Dietrofront della Regione Campania sull’asporto nelle attività di ristorazione, ora possibili dal 4 maggio. «Siamo soddisfatti di questo cambiamento – commenta Vincenzo Schiavo, presidente Confesercenti Campania – , finalmente le nostre attività di ristorazione, i bar e le pasticcerie/gelateria hanno la stessa opportunità che hanno i loro colleghi in tutta Italia sull’asporto, in modo da iniziare a fare economia e a recuperare un fatturato ad oggi azzerato per due mesi dall’emergenza coronavirus. Tutti i nostri associati si adegueranno affinché nelle loro attività si possono prenotare e consegnare i prodotti, all’esterno dei locali, con la massima tutela della salute dei dipendenti e dei clienti. Ci fa tuttavia specie – sottolinea Schiavo – che queste ulteriori riflessioni arrivino solo poche ore prima dell’apertura delle attività, costrette, con difficoltà, a rimettere in moto produzione e gestione dei locali di corsa. I tempi di queste ordinanze ci lasciano perplessi e sorprende che al tavolo di chi decide non c’è nemmeno un tecnico della ristorazione e del turismo, la cui presenza avrebbe portato a consigli proficui.
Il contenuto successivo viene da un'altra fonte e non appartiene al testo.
(** * Day_5/Cellpose_parallel.ipynb: lazy loading, task graph, parallel run

    A shallow embedding of the notebook's three functions
    ([load_binary_from_s3], [analyze], [build_task_graph]) and of the call
    [dask.compute] on the list of delayed results, together with the part
    of the libraries they rest on: dask arrays (lazy, integer indices
    checked and wrapped as in NumPy), [dask.delayed] and the scheduler
    behind [dask.compute].

    Python state is explicit: the notebook's global [data], the remote
    object store and a trace of the library-level events that happened so
    far are threaded through a small state-and-exception monad. *)

From Stdlib Require Import ZArith QArith_base List Lia.
From stdpp Require Import base list list_numbers gmap strings pretty.

Local Open Scope Z_scope.

(** ** Python exceptions and fallible values *)

Inductive PyError : Type :=
  | TupleIndexError                            (* tuple index out of range *)
  | TooManyIndices                             (* dask: too many indices for array *)
  | IndexError (axis : nat) (ind dim : Z)      (* dask: index out of bounds for axis *)
  | FetchError (pos : list Z)                  (* the store could not deliver a voxel *)
  | PathNotFound (url : string)                (* no array under that URL *)
  | OperationError (code : Z)                  (* the model raised *)
  | SchedulerError.                            (* a key was never computed *)

Inductive result (A : Type) : Type :=
  | Ok (a : A)
  | Raise (e : PyError).
Arguments Ok {A} a.
Arguments Raise {A} e.

Definition rbind {A B} (r : result A) (k : A -> result B) : result B :=
  match r with
  | Ok a => k a
  | Raise e => Raise e
  end.

Definition rmap {A B} (f : A -> B) (r : result A) : result B :=
  rbind r (fun a => Ok (f a)).

Definition is_Ok {A} (r : result A) : Prop := exists a, r = Ok a.

(** ** Arrays

    A dask array built by [da.from_zarr] knows its shape and reads voxels on
    demand; a read can fail. A dense array is what NumPy holds: a shape and
    the values in row-major order. *)

Record LazyArray : Type := {
  shape : list Z;
  voxel : list Z -> result Z
}.

Record Dense : Type := {
  dshape : list Z;
  dvals : list Z
}.

(** An element of an index tuple: an integer or the full slice [:]. *)
Inductive index : Type :=
  | Int (i : Z)
  | FullSlice.

(** [shape[i]] on a tuple, for a literal non-negative [i]. *)
Definition tuple_getitem (t : list Z) (i : nat) : result Z :=
  match t !! i with
  | Some n => Ok n
  | None => Raise TupleIndexError
  end.

(** dask.array.slicing.check_index: an integer index must lie in
    [-dimension, dimension). *)
Definition check_index (axis : nat) (ind : index) (dimension : Z) : result unit :=
  match ind with
  | FullSlice => Ok tt
  | Int i =>
      if dimension <=? i then Raise (IndexError axis i dimension)
      else if i <? - dimension then Raise (IndexError axis i dimension)
      else Ok tt
  end.

(** dask.array.slicing.posify_index: a negative index counts from the end. *)
Definition posify_index (ind : index) (dimension : Z) : index :=
  match ind with
  | FullSlice => FullSlice
  | Int i => if i <? 0 then Int (i + dimension) else Int i
  end.

Fixpoint check_axes (axis : nat) (idx : list index) (shp : list Z) : result unit :=
  match idx, shp with
  | i :: idx', d :: shp' =>
      rbind (check_index axis i d) (fun _ => check_axes (S axis) idx' shp')
  | _, _ => Ok tt
  end.

Fixpoint posify_axes (idx : list index) (shp : list Z) : list index :=
  match idx, shp with
  | i :: idx', d :: shp' => posify_index i d :: posify_axes idx' shp'
  | _, _ => []
  end.

(** dask.array.slicing.normalize_index: pad with full slices, refuse an
    index tuple longer than the array has axes, check every axis, then make
    the integer indices non-negative. *)
Definition normalize_index (idx : list index) (shp : list Z) : result (list index) :=
  let idx := idx ++ replicate (length shp - length idx) FullSlice in
  if (length shp <? length idx)%nat then Raise TooManyIndices
  else rbind (check_axes 0 idx shp) (fun _ => Ok (posify_axes idx shp)).

(** A lazy slice of a lazy array: what [data[t, :, z, :, :]] evaluates to.
    Nothing is read; the normalized selector is remembered. *)
Record LazyView : Type := {
  base : LazyArray;
  sel : list index
}.

Definition getitem (a : LazyArray) (idx : list index) : result LazyView :=
  rmap (fun s => {| base := a; sel := s |}) (normalize_index idx (shape a)).

(** Python's [range(a, b)] over the integers. *)
Definition range (a b : Z) : list Z := seqZ a (b - a).

Definition axis_positions (ind : index) (dimension : Z) : list Z :=
  match ind with
  | Int i => [i]
  | FullSlice => range 0 dimension
  end.

(** The voxel positions a normalized selector covers, in row-major order. *)
Fixpoint positions (s : list index) (shp : list Z) : list (list Z) :=
  match s, shp with
  | i :: s', d :: shp' =>
      p ← axis_positions i d; (p ::.) <$> positions s' shp'
  | _, _ => [[]]
  end.

(** The shape of the slice: integer indices drop their axis. *)
Fixpoint view_shape (s : list index) (shp : list Z) : list Z :=
  match s, shp with
  | Int _ :: s', _ :: shp' => view_shape s' shp'
  | FullSlice :: s', d :: shp' => d :: view_shape s' shp'
  | _, _ => []
  end.

(** All-or-nothing read of a list of voxels. *)
Fixpoint read_voxels (rd : list Z -> result Z) (ps : list (list Z)) : result (list Z) :=
  match ps with
  | [] => Ok []
  | p :: ps' =>
      rbind (rd p) (fun v => rbind (read_voxels rd ps') (fun vs => Ok (v :: vs)))
  end.

(** Materializing a lazy slice: the only place where voxels are read. *)
Definition fetch (x : LazyView) : result Dense :=
  rmap (fun vs => {| dshape := view_shape (sel x) (shape (base x)); dvals := vs |})
       (read_voxels (voxel (base x)) (positions (sel x) (shape (base x)))).

(** ** The interpreter state *)

Inductive event : Type :=
  | EvOpen (url : string)          (* da.from_zarr read the array's metadata *)
  | EvDelayed (z : Z)              (* dask.delayed(analyze)(z) recorded a task *)
  | EvCall (z : Z)                 (* analyze(z) started *)
  | EvFetch (s : list index)       (* the voxels under a selector were requested *)
  | EvEval (img : Dense).          (* the network ran on a dense image *)

Record World : Type := {
  s3 : gmap string LazyArray;      (* the remote object store *)
  g_data : LazyArray;              (* the notebook's global [data] *)
  trace : list event
}.

Definition M (A : Type) : Type := World -> result A * World.

Definition ret {A} (a : A) : M A := fun w => (Ok a, w).

Definition raise {A} (e : PyError) : M A := fun w => (Raise e, w).

Definition bind {A B} (m : M A) (k : A -> M B) : M B :=
  fun w =>
    match m w with
    | (Ok a, w') => k a w'
    | (Raise e, w') => (Raise e, w')
    end.

Definition lift {A} (r : result A) : M A := fun w => (r, w).

Notation "x <- m ;; k" := (bind m (fun x => k))
  (at level 100, m at next level, right associativity).
Notation "m ;;; k" := (bind m (fun _ => k))
  (at level 100, right associativity).

Definition log (e : event) : M unit :=
  fun w => (Ok tt, {| s3 := s3 w; g_data := g_data w; trace := trace w ++ [e] |}).

Definition read_data : M LazyArray := fun w => (Ok (g_data w), w).

Definition assign_data (a : LazyArray) : M unit :=
  fun w => (Ok tt, {| s3 := s3 w; g_data := a; trace := trace w |}).

(** The events that touch pixel data or run the analysis. *)
Definition is_work (e : event) : bool :=
  match e with
  | EvCall _ | EvFetch _ | EvEval _ => true
  | EvOpen _ | EvDelayed _ => false
  end.

Definition work_events (t : list event) : nat := length (filter is_work t).

(** ** da.from_zarr and load_binary_from_s3

    [da.from_zarr] opens the array behind a URL: it reads the metadata (the
    shape) and returns a dask array; no voxel is read. *)

Definition from_zarr (url : string) : M LazyArray :=
  fun w =>
    match s3 w !! url with
    | Some a => (log (EvOpen url) ;;; ret a) w
    | None => (Raise (PathNotFound url), w)
    end.

Definition ENPOINT_URL : string := "https://uk1s3.embassy.ebi.ac.uk/".

(** ['%s/%s/' % (name, resolution)] on two strings. *)
Definition load_binary_from_s3 (name resolution : string) : M LazyArray :=
  let root := (name +:+ "/" +:+ resolution +:+ "/")%string in
  from_zarr (ENPOINT_URL +:+ root)%string.

(** The default [resolution='0']. *)
Definition load_binary_from_s3_default (name : string) : M LazyArray :=
  load_binary_from_s3 name "0".

(** ** Cellpose

    [models.Cellpose(gpu=False, model_type='cyto')] builds a model; what its
    network computes on a dense image is not the notebook's business and
    stays a parameter. [model.eval] is handed a dask array. When the
    diameter is not given it first estimates the size of the objects, which
    takes two passes of the network over the image, and computes the masks
    in a third; every pass turns the dask array into a NumPy array of its
    own, and that conversion is the fetch. *)

Record Cellpose : Type := {
  gpu : bool;
  model_type : string
}.

(** One pass of the model over its input: the voxels are requested and
    read, and the network runs on the image. *)
Definition pass (x : LazyView) : M Dense :=
  log (EvFetch (sel x)) ;;;
  img <- lift (fetch x) ;;
  log (EvEval img) ;;;
  ret img.

(** [diameter is None or diameter == 0]: the size is to be estimated. *)
Definition estimates_size (diameter : option Z) : bool :=
  match diameter with
  | None => true
  | Some d => d =? 0
  end.

Section Pipeline.

Context {Masks Flows Styles Diams : Type}.

(** The network: model, image, [diameter], [channels] to the four outputs of
    [model.eval], or an exception. *)
Variable network :
  Cellpose -> Dense -> option Z -> list (list Z) ->
  result (Masks * Flows * Styles * Diams).

Definition eval (model : Cellpose) (x : LazyView) (diameter : option Z)
    (channels : list (list Z)) : M (Masks * Flows * Styles * Diams) :=
  (if estimates_size diameter then pass x ;;; pass x ;;; ret tt else ret tt) ;;;
  img <- pass x ;;
  lift (network model img diameter channels).

(** ** analyze *)

Definition analyze (z : Z) : M (Masks * Z) :=
  log (EvCall z) ;;;
  let t := 0 in
  let channels := [[0; 1]] in
  let model := {| gpu := false; model_type := "cyto" |} in
  data <- read_data ;;
  x <- lift (getitem data [Int t; FullSlice; Int z; FullSlice; FullSlice]) ;;
  out <- eval model x None channels ;;
  let '(cellpose_masks, flows, styles, diams) := out in
  ret (cellpose_masks, z).

(** ** dask.delayed

    [dask.delayed(f)(z)] calls nothing: it returns an object that remembers
    the function and its argument. Every such object is given a key of its
    own, so the scheduler never merges two of them; keys are left out. *)

Record Delayed : Type := {
  d_func : Z -> M (Masks * Z);
  d_arg : Z
}.

Definition delayed (f : Z -> M (Masks * Z)) (z : Z) : M Delayed :=
  log (EvDelayed z) ;;;
  ret {| d_func := f; d_arg := z |}.

(** The coordinate a task was recorded for. *)
Definition coordinate (t : Delayed) : Z := d_arg t.

(** [for z in range(a, b): acc = body(z, acc)]. *)
Fixpoint for_each {A} (zs : list Z) (body : Z -> A -> M A) (acc : A) : M A :=
  match zs with
  | [] => ret acc
  | z :: zs' => acc' <- body z acc ;; for_each zs' body acc'
  end.

(** ** build_task_graph *)

Definition build_task_graph (range_z : Z) : M (list Delayed) :=
  let lazy_results := [] in
  data <- read_data ;;
  n <- lift (tuple_getitem (shape data) 2) ;;
  let middle_z := n `div` 2 in
  for_each (range (middle_z - range_z) (middle_z + range_z))
    (fun z lazy_results =>
       lazy_result <- delayed analyze z ;;
       ret (lazy_results ++ [lazy_result]))
    lazy_results.

(** ** dask.compute

    The scheduler runs every task once, in an order of its own: [sched]
    lists the positions of the tasks in the order in which they are run.
    Each output is stored under the position of its task; the first
    exception ends the run and is raised to the caller. When every task is
    done the outputs are read back in the order of the arguments. *)

Definition run_task (t : Delayed) : M (Masks * Z) := d_func t (d_arg t).

Fixpoint execute (tasks : list Delayed) (sched : list nat)
    (finished : gmap nat (Masks * Z)) : M (gmap nat (Masks * Z)) :=
  match sched with
  | [] => ret finished
  | i :: sched' =>
      match tasks !! i with
      | None => execute tasks sched' finished
      | Some t =>
          r <- run_task t ;;
          execute tasks sched' (<[i := r]> finished)
      end
  end.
Infine speriamo che d’ora in poi ci sia maggiore chiarezza nelle decisioni finali: la confusione o l’incertezza non giovano né alla nostra economia, già in crisi, e neanche alla tutela della salute pubblica».

A proposito della riapertura delle attività, la stima di Confesercenti Campania (con riferimento ai propri associati in regione) è la seguente: pizzerie e ristoranti passano dal 30% al 45% in quanto ad aperture (per delivery e asporto) e bar e pasticcerie dal 7% al 15%. E proprio sulla fase 2 Schiavo prova a fare un’analisi a lungo respiro con “il Riformista:”Finchè non ci sarà la crescita della domanda da parte dei clienti, ovvero con il ritorno alla normalità, difficile che queste attività riaprano. Di certo saranno rispettate le regole del distanziamento sociale, tutti i dipendenti saranno dotati di mascherine e guanti, ma senza una domanda rilevante il commercio muore e queste attività resteranno chiuse, perché non conviene ancora riaprire, sarebbero destinate al fallimento in poco tempo. Molti nostri imprenditori sono sulle sabbie mobili: dare loro un ulteriore peso significherebbe farli affondare definitivamente. La nostre aspettative- conclude Schiavo – sono lineari: vorremmo indicazioni chiare dal Governo e una visione diversa dell’economia. Non sarebbe proponibile per le nostre aziende continuare a pagare le tasse, i tributi locali e i fitti vigenti prima del lockdown. Se prima gli imprenditori pagavano allo Stato il 42-45% di tasse ora non sarà più possibile, pena il fallimento. Ci aspettiamo che lo Stato azzeri queste tasse per un anno, ad esempio, in modo da consentire alle attività di riprendere quota».